Asset history on the customer record
Every piece of equipment serviced becomes an Asset. Tied to Account. Service history, parts replaced, maintenance schedule all hang off it. Next visit, the tech opens the asset and sees what was done last June without asking the customer.
Parts and inventory in the truck
FSM tracks van inventory. Tech consumes a part on a job, inventory decrements, restock list auto-builds. End of week, the warehouse picks the restock from the auto-list. Manual van counts go away.
Time-on-site capture
Tech opens the work order on arrival, presses Start. Closes on departure. Time on site is logged automatically; no manual timesheets. For T&M billing, this is real money.
Customer signature and photo capture
Mobile app captures customer signature on completion and photo of finished work. Both attach to the work order. Disputes drop dramatically: “no, you said it was fixed and signed at 3:42pm with this photo.”
Invoice generation on close-out
Work order closed → invoice generated in Books with line items from work order (parts + labor at agreed rate). If contract terms require, push directly to customer email or portal. Cash conversion cycle drops from 7 days to same-day for many trades.

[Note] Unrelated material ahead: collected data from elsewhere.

Lemma lor_global_lock n : is_u64 n -> global_lock (Z.lor GLOBAL_BIT n).
Proof.
  unfold global_lock, is_u64, u64_max. intros Hn. split.
  - split; [apply Z.lor_nonneg; split; [done | lia] |].
    enough (Z.lor GLOBAL_BIT n < 2 ^ 64)%Z by lia.
    destruct (Z.eq_dec (Z.lor GLOBAL_BIT n) 0%Z) as [-> | Hne]; [done |].
    assert (0 <= Z.lor GLOBAL_BIT n)%Z by (apply Z.lor_nonneg; split; [done | lia]).
    apply Z.log2_lt_pow2; [lia |]. rewrite Z.log2_lor by (done || lia).
    assert (Z.log2 GLOBAL_BIT = 63)%Z as -> by done.
    destruct (Z.eq_dec n 0%Z) as [-> | Hn0]; [done |].
    assert (Z.log2 n < 64)%Z by (apply Z.log2_lt_pow2; lia). lia.
  - unfold is_local. apply Z.eqb_neq. intros Hz.
    assert (Hb : Z.testbit (Z.land (Z.lor GLOBAL_BIT n) GLOBAL_BIT) 63 = false) by (rewrite Hz; apply Z.bits_0).
    rewrite Z.land_spec, Z.lor_spec in Hb. assert (Hg : Z.testbit GLOBAL_BIT 63 = true) by reflexivity.
    rewrite Hg in Hb. done.
Qed.

Lemma remap_locks_global paths next out next' :
  is_u64 next -> Forall is_u64 (omap ep_order_lock paths) ->
  remap_order_locks_to_global paths next = (out, next', Ok tt) ->
  Forall global_lock (omap ep_order_lock out).
Proof.
  revert next out. induction paths as [|p paths IH]; intros next out Hn Hu; cbn [remap_order_locks_to_global].
  { intros [= <- <-]. constructor. }
  change (omap ep_order_lock (p :: paths)) with
    (match ep_order_lock p with Some t => t :: omap ep_order_lock paths | None => omap ep_order_lock paths end) in Hu.
  destruct (ep_order_lock p) as [tag|] eqn:Hp.
  - apply Forall_cons in Hu as [Ht Hu]. destruct (Z.eqb_spec (Z.land tag GLOBAL_BIT) 0%Z) as [Hz | Hz].
    + destruct (Z.eqb tag 0%Z); [done |].
      destruct (remap_order_locks_to_global paths _) as [[rest n] r] eqn:Hr. intros [= <- <- ->].
      apply IH in Hr; [|unfold is_u64 in *; pose proof (Z.mod_pos_bound (next + 1)%Z (u64_max + 1)%Z); unfold u64_max in *; lia | done].
      cbn. constructor; [by apply lor_global_lock | done].
    + destruct (Z.leb _ tag); [done |].
      destruct (remap_order_locks_to_global paths _) as [[rest n] r] eqn:Hr. intros [= <- <- ->].
      apply IH in Hr; [|done..]. cbn. rewrite Hp. constructor; [|done].
      split; [done |]. by apply Z.eqb_neq.
  - destruct (remap_order_locks_to_global paths _) as [[rest n] r] eqn:Hr. intros [= <- <- ->].
    apply IH in Hr; [|done..]. cbn. by rewrite Hp.
Qed.
(* ===== verification/AnchoredRows.v ===== *)
(** From anchored entities to the rows of the print
    ([execute_anchored_event_collections_with_mode_and_feedrate] and the committed event
    stream of [slicer-runtime/src/layer_executor.rs], [synthesize_anchored_rows] of
    [slicer-runtime/src/anchored_rows.rs]).

    Entities that print below their layer are collected per anchor layer and committed
    as events; the events and the layers of the model are put in one stream; the stream
    is lowered to rows, an entity plane being merged into the layer at its height or given
    a row of its own. *)
From Stdlib Require Import Sorted Floats.SpecFloat.
From stdpp Require Import prelude gmap strings list.
From S2P Require Import Prelude Ir Float32 ExecutionPlan Blackboard LayerArena Planar PolygonOps.
From S2P Require Import LayerIr OrderLock Anchored RegionPartition LayerCommit.

#[local] Open Scope string_scope.
#[local] Open Scope list_scope.
#[local] Open Scope Z_scope.

(** ** Executing anchored entities *)

Definition with_capabilities (e : AnchoredEntity) (input output : list string) : AnchoredEntity :=
  {| ae_local_id := ae_local_id e; ae_anchor_global_layer_index := ae_anchor_global_layer_index e;
     ae_geometry := ae_geometry e; ae_input_capabilities := input; ae_output_capabilities := output;
     ae_provenance := ae_provenance e; ae_path_points := ae_path_points e; ae_role := ae_role e |}.

Definition invoke (layer_parallel_safe : bool) (entity : AnchoredEntity) : AnchoredEntity * bool * bool :=
  let invocation := anchored_invocation entity layer_parallel_safe in
  let optimize_paths := existsb (fun c => String.eqb c "Layer::PathOptimization")
                          (derived_capabilities (ai_closure invocation)) in
  (with_capabilities entity (input_capabilities (ai_closure invocation))
     (output_capabilities (ai_closure invocation)),
   ai_layer_parallel_safe invocation, optimize_paths).

Definition with_optimize_paths (h : AnchoredEventRuntimeHooks) (b : bool) : AnchoredEventRuntimeHooks :=
  {| optimize_paths := b; account_cooling := account_cooling h; account_time := account_time h |}.

Definition anchored_at (index : Z) (c : OrderedEventCollection) : bool :=
  oc_anchor_global_layer_index c =? index.

(** One step of the grouping loop. *)
Definition collect_event (collections : list OrderedEventCollection) (invoked : AnchoredEntity * bool * bool)
    : list OrderedEventCollection :=
  let '(entity, _, optimize) := invoked in
  default
    (collections ++
       [{| oc_anchor_global_layer_index := ae_anchor_global_layer_index entity; oc_events := [entity];
           oc_runtime_hooks := with_optimize_paths AnchoredEventRuntimeHooks_default optimize |}])
    (update_first (anchored_at (ae_anchor_global_layer_index entity))
       (fun c => {| oc_anchor_global_layer_index := oc_anchor_global_layer_index c;
                    oc_events := oc_events c ++ [entity];
                    oc_runtime_hooks := with_optimize_paths (oc_runtime_hooks c)
                      (optimize_paths (oc_runtime_hooks c) || optimize) |})
       collections).

Definition anchor_leb (a b : OrderedEventCollection) : bool :=
  oc_anchor_global_layer_index a <=? oc_anchor_global_layer_index b.

Section execute.
Context {P : PrepassTypes}.
#[local] Existing Instance layer_types.
Context (boolean_op_tree_64 : ClipOperation -> list (list Point2) -> list (list Point2) -> PolyPath).
Context (split_message : SplitError -> string) (show_f32 : f32 -> string).
(** [Display] of [LayerStageError]. *)
Context (show_stage_error : LayerStageError -> string).

Definition anchored_ctx : StageApplyContext :=
  {| ctx_stage_id := "Anchored::Event"; ctx_module_id := "host:anchored-events"; ctx_layer_index := 0;
     ctx_seam_plan := None; ctx_config_view := None; ctx_committed_slices := None |}.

// FSM webhook on work order close
wo = input.work_order;
invoice = {
"customer_id":wo.customer.books_id,
"line_items":wo.parts_used,
"labor_hours":wo.time_on_site,
"rate":wo.contract.labor_rate
};
zoho.books.createInvoice(invoice);
Recurring maintenance schedules
Annual furnace tune-up. Quarterly fire-extinguisher inspection. FSM auto-generates work orders on schedule. Customer gets a heads-up 14 days before; tech gets a populated work order on the day.
Reporting: first-time fix rate
The single most important FSM metric is first-time fix rate. Did the tech solve it on first visit? Track it per tech, per equipment type, per service type. Below 80% fleet-wide, the problem is parts stocking or training, not bad techs.
What to do this week: pick one service line, model the work-order-to-invoice flow end to end with a real customer, and pilot with one crew for two weeks. Fleet rollout after metrics, not before.